En vacaciones, los artistas locales no descansan y un caso especial es el de Guillermo Troncoso y Francisco Carrasco, quienes los fines de semana de este mes y febrero presentarán dos de sus emblemáticas obras en teatro Mendoza.
Una de las propuestas, ideal para ser disfrutada por mendocinos y turistas, es La llamita de Raquel. La obra se presentará el sábado 28 de este mes y el sábado 4 de febrero a las 22.

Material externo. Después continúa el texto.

(** X21.  An EQ entry gives no filter exactly when its band is not one of
    bass, highs and mids, or when it ends at or before its start or at or
    before the time offset of the segment. *)
Theorem eq_filter_none_iff (entry : EQAutomationEntry.t) (band : string)
    (offset_ms : Q) :
  _eq_filter_for_band entry band offset_ms = None <->
  (EQAutomationEntry.end_ms entry <= EQAutomationEntry.start_ms entry \/
   EQAutomationEntry.end_ms entry <= offset_ms \/
   ~ In band ["bass"; "highs"; "mids"]).
Proof.
  unfold _eq_filter_for_band. cbv zeta.
  set (s := EQAutomationEntry.start_ms entry).
  set (e := EQAutomationEntry.end_ms entry).
  set (start_s := if Py.ltb ((s - offset_ms) / 1000) 0 then 0 else (s - offset_ms) / 1000).
  assert (D : forall x, x / 1000 == x * (1 # 1000)) by (intro x; field).
  assert (K : Py.leb ((e - offset_ms) / 1000 - start_s) 0 = true
              <-> e <= s \/ e <= offset_ms).
  { rewrite PyFacts.leb_le. unfold start_s.
    destruct (Py.ltb ((s - offset_ms) / 1000) 0) eqn:N;
      [apply PyFacts.ltb_lt in N | apply PyFacts.ltb_ge in N];
      rewrite D in N; rewrite !D; split.
    - intro L. right. lra.
    - intros [C | C]; lra.
    - intro L. left. lra.
    - intros [C | C]; lra. }
  destruct (Py.leb ((e - offset_ms) / 1000 - start_s) 0) eqn:L.
  - split; [|reflexivity]. intros _.
    destruct (proj1 K eq_refl) as [C | C]; [left | right; left]; exact C.
  - assert (F : ~ (e <= s \/ e <= offset_ms)).
    { intro C. apply K in C. discriminate. }
    destruct (String.eqb_spec band "bass") as [->|B1].
    { split; [discriminate|]. intros [C | [C | C]];
        [exfalso; apply F; now left | exfalso; apply F; now right
        | exfalso; apply C; simpl; auto]. }
    destruct (String.eqb_spec band "highs") as [->|B2].
    { split; [discriminate|]. intros [C | [C | C]];
        [exfalso; apply F; now left | exfalso; apply F; now right
        | exfalso; apply C; simpl; auto]. }
    destruct (String.eqb_spec band "mids") as [->|B3].
    { split; [discriminate|]. intros [C | [C | C]];
        [exfalso; apply F; now left | exfalso; apply F; now right
        | exfalso; apply C; simpl; auto]. }
    split; [|reflexivity]. intros _. right. right.
    simpl. intros [<- | [<- | [<- | []]]]; congruence.
Qed.





End RendererMore.

(* ------------------------------------------------------------------ *)
(** ** The tools of the renderer and their failures *)

Module PipelineFacts.
Import Contracts Renderer.

Local Open Scope string_scope.

Section Facts.

Variable World : Type.
Variable run : Command -> World -> World * option exn.
Variable ffprobe_duration : Path -> World -> World * (exn + string).
Variable mkdtemp : World -> World * (exn + Path).
Variable rmtree : Path -> World -> World.
Variable OUTPUT_DIR : Path.
Variable suffix_lower : Path -> string.
Variable float_of_string : string -> option Q.
Variable pow2 : Q -> Q.

Local Notation "'log'" := (log_of World).
Local Notation "'result'" := (outcome World).

(** X23.  [_time_stretch] with a factor other than 0 first runs rubberband
    with the time ratio [1 / factor].  If that works it returns the output
    path.  If rubberband exits with an error or is not installed, and the
    factor is positive, it runs ffmpeg with the atempo chain of the factor
    and has the outcome of that command.  Any other exception of rubberband,
    such as its timeout, is raised at once: ffmpeg is not tried. *)
Theorem time_stretch_fallback (input_wav : Path) (factor : Q) (output_path : Path)
    (w : World) :
  ~ (factor == 0)%Q ->
  let first := rubberband_tempo (1 / factor) input_wav output_path in
  let second := ffmpeg_atempo (atempo_chain factor) input_wav output_path in
  let r := _time_stretch World run input_wav factor output_path w in
  match run first w with
  | (w1, None) => r = (w1, [first], inr output_path)
  | (w1, Some e) =>
      match e with
      | CalledProcessError | FileNotFoundError =>
          (0 < factor)%Q ->
          r = (fst (run second w1), [first; second],
               match snd (run second w1) with
               | Some e2 => inl e2
               | None => inr output_path
               end)
      | _ => r = (w1, [first], inl e)
      end
  end.
Proof.
  intro H. cbv zeta. unfold _time_stretch. rewrite PyFacts.div_some by exact H.
  unfold try_except, bind, exec, ret, raise.
  destruct (run (rubberband_tempo _ _ _) w) as [w1 [e|]]; [|reflexivity].
  destruct e; try reflexivity.
  - intro P. assert (N : Py.ltb factor 0 = false)
      by (apply PyFacts.ltb_ge; apply Qlt_le_weak; exact P).
    rewrite N. destruct (run (ffmpeg_atempo _ _ _) w1) as [w2 [e2|]]; reflexivity.
  - intro P. assert (N : Py.ltb factor 0 = false)
      by (apply PyFacts.ltb_ge; apply Qlt_le_weak; exact P).
    rewrite N. destruct (run (ffmpeg_atempo _ _ _) w1) as [w2 [e2|]]; reflexivity.
Qed.


(** X25.  When the primary path returns, it has run the conversions of the
    two songs first, and last the two exports of the same mixed file: the
    loudness-normalised MP3 at 320k, then the WAV. *)
Theorem primary_render_exports (get_sfx_audio : SFXConfig.t -> Path ->
                                   World -> World * (exn + option Path))
    (contract_b : ContractB.t) (song_a_path song_b_path : Path)
    (session_id : string) (work_dir : Path) (w : World) (p : Path) :
  let first :=
    primary_render World run ffprobe_duration get_sfx_audio OUTPUT_DIR
      suffix_lower float_of_string pow2 contract_b song_a_path song_b_path
      session_id work_dir w in
  result first = inr p ->
  exists middle mixed,
    log first
    = ([ ensure_wav_command suffix_lower song_a_path (joinpath work_dir "a_full.wav");
         ensure_wav_command suffix_lower song_b_path (joinpath work_dir "b_full.wav") ]
       ++ middle
       ++ [ ffmpeg_loudnorm mixed (Some "320k")
              (joinpath OUTPUT_DIR (session_id ++ "_mix.mp3"));
            ffmpeg_loudnorm mixed None
              (joinpath OUTPUT_DIR (session_id ++ "_mix.wav")) ])%list.
Proof.
  cbv zeta. unfold primary_render. cbv zeta. intro H.
  apply RendererFacts.returns_then in H. destruct H as (w1 & l1 & wav_a & Ha & H & E).
  rewrite E. clear E. cbv beta in H.
  apply RendererFacts.returns_then in H. destruct H as (w2 & l2 & wav_b & Hb & H & E).
  rewrite E. clear E. cbv beta in H.
  apply RendererFacts.ensure_wav_returns in Ha, Hb. subst l1 l2.
  match goal with
  | |- exists _ _, ([_] ++ [_] ++ ?x)%list = _ =>
      enough (G : exists middle mixed,
                 x = (middle
                      ++ [ ffmpeg_loudnorm mixed (Some "320k")
                             (joinpath OUTPUT_DIR (session_id ++ "_mix.mp3"));
                           ffmpeg_loudnorm mixed None
                             (joinpath OUTPUT_DIR (session_id ++ "_mix.wav")) ])%list);
      [destruct G as (middle & mixed & ->); now exists middle, mixed|]
  end.
  do 10 (apply RendererFacts.returns_then in H; destruct H as (? & ? & ? & _ & H & E);
         rewrite E; clear E; cbv beta in H;
         apply (RendererFacts.prepended _ _
                  (fun mixed =>
                     [ ffmpeg_loudnorm mixed (Some "320k")
                         (joinpath OUTPUT_DIR (session_id ++ "_mix.mp3"));
                       ffmpeg_loudnorm mixed None
                         (joinpath OUTPUT_DIR (session_id ++ "_mix.wav")) ]))).
  apply RendererFacts.returns_then in H. destruct H as (w3 & l3 & u & Hn & _ & E).
  rewrite E. clear E. apply RendererFacts.normalize_returns in Hn. subst l3.
  eexists [], _. reflexivity.
Qed.

(** X26.  If the working directory cannot be created, [render_mix] raises
    that exception and runs nothing.  Otherwise the last thing it does to
    the world is to remove the working directory, after the primary path if
    that returned, after the simplified render if not, whether that one
    returned or raised. *)
Theorem render_mix_cleanup (get_sfx_audio : SFXConfig.t -> Path ->
                               World -> World * (exn + option Path))
    (contract_b : ContractB.t) (song_a_path song_b_path : Path)
    (session_id : string) (w : World) :
  let final :=
    render_mix World run ffprobe_duration get_sfx_audio mkdtemp rmtree OUTPUT_DIR
      suffix_lower float_of_string pow2 contract_b song_a_path song_b_path
      session_id w in
  match mkdtemp w with
  | (w0, inl e) => final = (w0, [], inl e)
  | (w0, inr work_dir) =>
      let first :=
        primary_render World run ffprobe_duration get_sfx_audio OUTPUT_DIR
          suffix_lower float_of_string pow2 contract_b song_a_path song_b_path
          session_id work_dir w0 in
      let second :=
        _simplified_render World run OUTPUT_DIR suffix_lower song_a_path
          song_b_path contract_b session_id work_dir (fst (fst first)) in
      fst (fst final)
      = rmtree work_dir
          match result first with
          | inr _ => fst (fst first)
          | inl _ => fst (fst second)
          end
  end.
Proof.
  cbv zeta. unfold render_mix, bind, lift.
  destruct (mkdtemp w) as [w0 [e|work_dir]]; [reflexivity|].
  unfold render_in, try_finally, try_except, outcome.
  destruct (primary_render _ _ _ _ _ _ _ _ _ _ _ _ _ w0) as [[w1 l1] [e|p]];
    cbn [fst snd]; [|reflexivity].
  destruct (_simplified_render _ _ _ _ _ _ _ _ _ w1) as [[w2 l2] r]. reflexivity.
Qed.

(** The primary path asks the SFX director only for a plan whose SFX are
    enabled. *)
Lemma primary_render_sfx_disabled
    (g1 g2 : SFXConfig.t -> Path -> World -> World * (exn + option Path))
    (contract_b : ContractB.t) (song_a_path song_b_path : Path)
    (session_id : string) (work_dir : Path) (w : World) :
  SFXConfig.enabled (MixDecision.sfx (ContractB.mix_decision contract_b)) = false ->
  primary_render World run ffprobe_duration g1 OUTPUT_DIR suffix_lower
    float_of_string pow2 contract_b song_a_path song_b_path session_id work_dir w
  = primary_render World run ffprobe_duration g2 OUTPUT_DIR suffix_lower
      float_of_string pow2 contract_b song_a_path song_b_path session_id work_dir w.
Proof.
  intro H. unfold primary_render. cbv zeta. rewrite H. reflexivity.
Qed.

(** X27.  A plan of the rule-based engine has its SFX disabled, and rendering
    a plan with disabled SFX never asks the SFX director: the render is the
    same whatever the director would have answered. *)
Theorem rule_based_render_without_sfx (float_repr : Q -> string)
    (contract_a : ContractA.t) (transition_start_ms : option Q) (mix_in_key : bool)
    (song_b_in_point_ms : option Q) (plan : ContractB.t)
    (g1 g2 : SFXConfig.t -> Path -> World -> World * (exn + option Path))
    (song_a_path song_b_path : Path) (session_id : string) (w : World) :
  Fallback.rule_based_mix float_repr contract_a transition_start_ms mix_in_key
    song_b_in_point_ms = Some plan ->
  SFXConfig.enabled (MixDecision.sfx (ContractB.mix_decision plan)) = false /\
  render_mix World run ffprobe_duration g1 mkdtemp rmtree OUTPUT_DIR suffix_lower
    float_of_string pow2 plan song_a_path song_b_path session_id w
  = render_mix World run ffprobe_duration g2 mkdtemp rmtree OUTPUT_DIR suffix_lower
      float_of_string pow2 plan song_a_path song_b_path session_id w.
Proof.
  intro H.
  destruct (FallbackMore.rule_based_mix_fixed_fields _ _ _ _ _ _ H) as (_ & _ & S & _).
  cbv zeta in S.
  assert (E : SFXConfig.enabled (MixDecision.sfx (ContractB.mix_decision plan)) = false)
    by (now rewrite S).
  split; [exact E|].
  unfold render_mix, bind, lift.
  destruct (mkdtemp w) as [w0 [e|work_dir]]; [reflexivity|].
  unfold render_in, try_finally, try_except.
  now rewrite (primary_render_sfx_disabled g1 g2 plan song_a_path song_b_path
                 session_id work_dir w0 E).
Qed.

Es la historia de Raquel, una maestra de séptimo grado que, después de 30 años, llama por teléfono a uno de sus alumnos, Beto Martínez, para encargarle la tarea poco fácil de encontrar y reunir a todos sus compañeros para una fiesta de Año Nuevo. Así irán apareciendo aquellos compañeritos, cada uno con propio destino en la vida, en una comedia desopilante.

Es un clásico del humor mendocino, que ha realizado más de 2.000 funciones, llevando risas a toda Argentina, y una temporada en Santiago de Chile.
Las entradas pueden conseguirse por EntradaWeb.
Drácula sin colmillos es la otra propuesta que se presentará en el mismo teatro. Las funciones están previstas para el domingo 29 de este mes y el 12 de febrero a las 21.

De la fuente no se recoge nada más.